◆ Exercise objective: Repeat the lines below exactly as written, please, from the line with "Proof. intros. by apply Forall_app. Qed." to the line with "- intros t d r s' H. rewrite Hm", both lines included, and no others.

START Data section

Module Replay.
Import Segment Log LogInv LogSteps Durable.

(** The answer to a call the process did not live to make. *)
Definition stop : Disk.fault := Disk.Trip (Sentinel EIO) 0.

(** The faults of a replay: those of the run, none, or [stop]. *)
Definition drawn (p used : list Disk.fault) : Prop := Forall (λ f, f = Disk.Pass ∨ f = stop ∨ f ∈ p) used.

Create HintDb cut.

Section replay.
(** States are a memory and a directory. *)
Context {S T : Type} (mk : T → Disk.disk → S).

(** The program consumes exactly these answers, whatever comes after them. *)
Definition plays {A} (m : M S A) (t : T) (i : Disk.image) (used : list Disk.fault)
    (r : result A) (t' : T) (i' : Disk.image) (added : list Disk.image) : Prop :=
  ∀ l q, m (mk t (Disk.Disk i (used ++ q) l)) = (r, mk t' (Disk.Disk i' q (l ++ added))).

(** With every call failing it leaves the directory as it is. *)
Definition inert {A} (m : M S A) : Prop :=
  ∀ t i, ∃ n r t' added, plays m t i (replicate n stop) r t' i added.

(** Some replay of it ends with the image [x]. *)
Definition reaches {A} (m : M S A) (t : T) (i : Disk.image) (p : list Disk.fault) (x : Disk.image) : Prop :=
  ∃ used r t' added, plays m t i used r t' x added ∧ drawn p used.

(** Every run can be replayed, and every image on its way is the end of a replay. *)
Definition scripted {A} (m : M S A) : Prop := ∀ t d r s', m (mk t d) = (r, s') →
  ∃ t' d' used added, s' = mk t' d' ∧ plays m t (Disk.img d) used r t' (Disk.img d') added ∧
    drawn (Disk.plan d) used ∧ (∀ f, f ∈ Disk.plan d' → f ∈ Disk.plan d) ∧
    Disk.trail d' = Disk.trail d ++ added ∧
    ∀ x, x ∈ added → reaches m t (Disk.img d) (Disk.plan d) x.

Definition cuttable {A} (m : M S A) : Prop := inert m ∧ scripted m.

Lemma drawn_stops p n : drawn p (replicate n stop).
Proof. apply Forall_replicate. auto. Qed.

Lemma drawn_app p u v : drawn p u → drawn p v → drawn p (u ++ v).
Proof. intros. by apply Forall_app. Qed.

Lemma drawn_mono p p' u : (∀ f, f ∈ p → f ∈ p') → drawn p u → drawn p' u.
Proof. intros H Hu. eapply Forall_impl; [exact Hu|]. simpl. naive_solver. Qed.

(** A program that makes no call. *)
Lemma cut_pure {A} (m : M S A) (g : T → result A * T) :
  (∀ t d, m (mk t d) = ((g t).1, mk (g t).2 d)) → cuttable m.
Proof.
  intros Hm. assert (Hp : ∀ t i, plays m t i [] (g t).1 (g t).2 i []).
  { intros t i l q. by rewrite Hm, app_nil_r. }
  split.
  - intros t i. exists 0%nat. eauto.
  - intros t d r s' H. rewrite Hm in H. injection H as <- <-. exists (g t).2, d, [], [].
    split; [done|]. split; [apply Hp|]. split; [constructor|]. split; [done|]. split; [by rewrite app_nil_r|].
    by intros x ?%not_elem_of_nil.
Qed.

Lemma cut_ret {A} (a : A) : cuttable (ret a).
Proof. by apply (cut_pure _ (λ t, (Ok a, t))). Qed.

Lemma cut_throw {A} e : cuttable (throw e : M S A).
Proof. by apply (cut_pure _ (λ t, (Fail e, t))). Qed.

(** Of the program's own two parts the second may depend on the first. *)
Lemma plays_bind {A B} (m : M S A) (k : A → M S B) t i u1 a t1 i1 l1 u2 r t2 i2 l2 :
  plays m t i u1 (Ok a) t1 i1 l1 → plays (k a) t1 i1 u2 r t2 i2 l2 →
  plays (bind m k) t i (u1 ++ u2) r t2 i2 (l1 ++ l2).
Proof. intros H1 H2 l q. unfold bind. by rewrite <- app_assoc, H1, H2, app_assoc. Qed.

Lemma plays_bind_fail {A B} (m : M S A) (k : A → M S B) t i u e t1 i1 l :
  plays m t i u (Fail e) t1 i1 l → plays (bind m k) t i u (Fail e) t1 i1 l.
Proof. intros H l' q. unfold bind. by rewrite H. Qed.

Lemma inert_bind {A B} (m : M S A) (k : A → M S B) : inert m → (∀ a, inert (k a)) → inert (bind m k).
Proof.
  intros Hm Hk t i. destruct (Hm t i) as (n & r & t1 & l1 & H1). destruct r as [a|e].
  - destruct (Hk a t1 i) as (n2 & r & t2 & l2 & H2). exists (n + n2)%nat, r, t2, (l1 ++ l2).
    rewrite replicate_add. by eapply plays_bind.
  - exists n, (Fail e), t1, l1. by apply plays_bind_fail.
Qed.

(** Cut in its first part, the rest goes by without an effect. *)
Lemma reaches_first {A B} (m : M S A) (k : A → M S B) t i p x :
  (∀ a, inert (k a)) → reaches m t i p x → reaches (bind m k) t i p x.
Proof.
  intros Hk (u & r & t1 & l & H & Hd). destruct r as [a|e].
  - destruct (Hk a t1 x) as (n & r & t2 & l2 & H2). exists (u ++ replicate n stop), r, t2, (l ++ l2).
    split; [by eapply plays_bind|]. apply drawn_app; [done | apply drawn_stops].
  - exists u, (Fail e), t1, l. split; [by apply plays_bind_fail | done].
Qed.

Lemma cut_bind {A B} (m : M S A) (k : A → M S B) : cuttable m → (∀ a, cuttable (k a)) → cuttable (bind m k).
Proof.
  intros [Hmi Hms] Hk. assert (Hki : ∀ a, inert (k a)) by (intros a; apply Hk). split; [by apply inert_bind|].
  intros t d r s' H. apply bind_inv in H as [(a & s1 & H1 & H)|(e & H & ->)].
  - destruct (Hms _ _ _ _ H1) as (t1 & d1 & u1 & l1 & -> & P1 & D1 & Hsub1 & T1 & X1).
    destruct (proj2 (Hk a) _ _ _ _ H) as (t2 & d2 & u2 & l2 & -> & P2 & D2 & Hsub2 & T2 & X2).
    exists t2, d2, (u1 ++ u2), (l1 ++ l2). split; [done|]. split; [by eapply plays_bind|].
    split; [apply drawn_app; [done | by eapply drawn_mono]|]. split; [auto|].
    split; [by rewrite T2, T1, app_assoc|]. intros x [Hx|Hx]%elem_of_app.
    + apply reaches_first; [done | by apply X1].
    + destruct (X2 x Hx) as (u & r' & t3 & l3 & P3 & D3). exists (u1 ++ u), r', t3, (l1 ++ l3).
      split; [by eapply plays_bind|]. apply drawn_app; [done | by eapply drawn_mono].
  - destruct (Hms _ _ _ _ H) as (t1 & d1 & u1 & l1 & -> & P1 & D1 & Hsub1 & T1 & X1).
    exists t1, d1, u1, l1. split; [done|]. split; [by apply plays_bind_fail|]. split; [done|]. split; [done|].
    split; [done|]. intros x Hx. apply reaches_first; [done | by apply X1].
Qed.

(** A program that answers differently and does the same. *)
Lemma cut_map {A B} (m : M S A) (m' : M S B) (g : result A → result B) :
  (∀ s, m' s = (g (m s).1, (m s).2)) → cuttable m → cuttable m'.
Proof.
  intros E [Hi Hs].
  assert (Hp : ∀ t i u r t' i' l, plays m t i u r t' i' l → plays m' t i u (g r) t' i' l).
  { intros t i u r t' i' l H l' q. by rewrite E, H. }
  split.
  - intros t i. destruct (Hi t i) as (n & r & t' & l & H). exists n, (g r), t', l. by apply Hp.
  - intros t d r s' H. rewrite E in H. destruct (m (mk t d)) as [r0 s0] eqn:E0. injection H as <- <-.
    destruct (Hs _ _ _ _ E0) as (t1 & d1 & u1 & l1 & -> & P1 & D1 & Hsub1 & T1 & X1).
    exists t1, d1, u1, l1. split; [done|]. split; [by apply Hp|]. split; [done|]. split; [done|]. split; [done|].
    intros x Hx. destruct (X1 x Hx) as (u & r & t2 & l2 & P2 & D2). exists u, (g r), t2, l2. split; [by apply Hp | done].
Qed.

Lemma cut_try {A} (m : M S A) : cuttable m → cuttable (try m).
Proof. apply (cut_map m (try m) Ok). intros s. unfold try. by destruct (m s). Qed.

Lemma cut_wrapping {A} w (m : M S A) : cuttable m → cuttable (wrapping w m).
Proof.
  apply (cut_map m (wrapping w m) (λ r, match r with Ok a => Ok a | Fail e => Fail (w e) end)).
  intros s. unfold wrapping. by destruct (m s) as [[a|e] s'].
Qed.

(** A cleanup is a continuation that forgets its own answer. *)
Lemma cut_on_error {A} (m : M S A) c : cuttable m → cuttable c → cuttable (on_error m c).
Proof.
  intros Hm Hc.
  set (k := λ r : result A, match r with
            | Ok a => ret (Ok a)
            | Fail e => _ <- try c ;; ret (Fail e)
            end).
  apply (cut_map (bind (try m) k) (on_error m c) (λ r, match r with Ok r' => r' | Fail e => Fail e end)).
  - intros s. unfold on_error, bind, try, k. destruct (m s) as [[a|e] s1]; [done|].
    unfold bind, try. by destruct (c s1).
  - apply cut_bind; [by apply cut_try|]. intros [a|e]; [apply cut_ret|].
    apply cut_bind; [by apply cut_try | intros ?; apply cut_ret].
Qed.
End replay.

(** The state is the directory alone, or the log with it. *)
Definition alone (_ : unit) (d : Disk.disk) : Disk.disk := d.
Abbreviation cut_disk := (cuttable alone).
Abbreviation cut_world := (cuttable World).

#[export] Hint Resolve cut_ret cut_throw cut_bind cut_try cut_wrapping cut_on_error : cut.

(** A program all of whose calls are known to be cuttable. *)
Ltac cuts :=
  repeat lazymatch goal with
  | |- ∀ _, _ => intro
  | |- cuttable _ (bind _ _) => apply cut_bind
  | |- cuttable _ (try _) => apply cut_try
  | |- cuttable _ (wrapping _ _) => apply cut_wrapping
  | |- cuttable _ (on_error _ _) => apply cut_on_error
  | |- cuttable _ (if ?b then _ else _) => destruct b
  | |- cuttable _ (match ?x with _ => _ end) => destruct x
  end; eauto with cut.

END Data section

◆ Result of the task:
Proof. intros. by apply Forall_app. Qed.

Lemma drawn_mono p p' u : (∀ f, f ∈ p → f ∈ p') → drawn p u → drawn p' u.
Proof. intros H Hu. eapply Forall_impl; [exact Hu|]. simpl. naive_solver. Qed.

(** A program that makes no call. *)
Lemma cut_pure {A} (m : M S A) (g : T → result A * T) :
  (∀ t d, m (mk t d) = ((g t).1, mk (g t).2 d)) → cuttable m.
Proof.
  intros Hm. assert (Hp : ∀ t i, plays m t i [] (g t).1 (g t).2 i []).
  { intros t i l q. by rewrite Hm, app_nil_r. }
  split.
  - intros t i. exists 0%nat. eauto.
  - intros t d r s' H. rewrite Hm in H. injection H as <- <-. exists (g t).2, d, [], [].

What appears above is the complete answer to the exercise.